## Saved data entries
[Start of section]

(** [mapTiming (name, event)]: with no event it calls itself once on
    [{ start: 0, end: 0 }]. *)
Definition mapTiming (name : string) (event : option TimingSource) : Timing :=
  match event with
  | Some e => mapTiming_of name e
  | None =>
      mapTiming_of name {| src_start := 0; src_end := Some 0; src_duration := None |}
  end.

Definition mapEvent (name : string) (resource : Resource) : Timing :=
  mapTiming name (option_map of_event (lookup name (events resource))).

(** Truthiness of [timestamps.requestStart]: present and not zero. *)
Definition truthy (p : option Z) : bool :=
  match p with
  | Some z => negb (z =? 0)
  | None => false
  end.

Definition mapRequestTiming (resource : Resource) : Timing :=
  let requestTiming :=
    match ts_requestStart (timestamps resource), lookup "response" (events resource) with
    | Some requestStart, Some response =>
        if truthy (Some requestStart)
        then Some {| src_start := requestStart;
                     src_end := Some (ev_start response);
                     src_duration := None |}
        else None
    | _, _ => None
    end in
  mapTiming "request" requestTiming.

(** [result.timings[0].blocked = true]. *)
Definition set_blocked_first (timings : list Timing) : result (list Timing) :=
  match timings with
  | first :: rest =>
      Ok ({| t_name := t_name first; t_start := t_start first;
             t_duration := t_duration first; t_blocked := true |} :: rest)
  | [] => Err TypeError
  end.

Definition mapResource (referer : string) (resource : Resource)
  : result NormalizedResource :=
  duration <- reduce (getResourceDuration resource)
                     (Object_keys (events resource))
                     (ts_fetchStart (timestamps resource)
                      - ts_start (timestamps resource)) ;;
  timings <- set_blocked_first
    [ mapTiming "blocked"
        (Some {| src_start := ts_start (timestamps resource);
                 src_end := None;
                 src_duration := Some duration |});
      mapEvent "redirect" resource;
      mapEvent "dns" resource;
      mapEvent "connect" resource;
      mapRequestTiming resource;
      mapEvent "response" resource ] ;;
  Ok {| nr_page := referer;
        nr_name := res_name resource;
        nr_type := res_type resource;
        nr_start := ts_start (timestamps resource);
        nr_duration := duration;
        nr_timings := timings |}.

[End of section]

## EXERCISE DIRECTIONS
Out of the preceding entries, pull every line containing the string "mapRequestTiming".

## PROBLEM SOLUTION
Definition mapRequestTiming (resource : Resource) : Timing :=
      mapRequestTiming resource;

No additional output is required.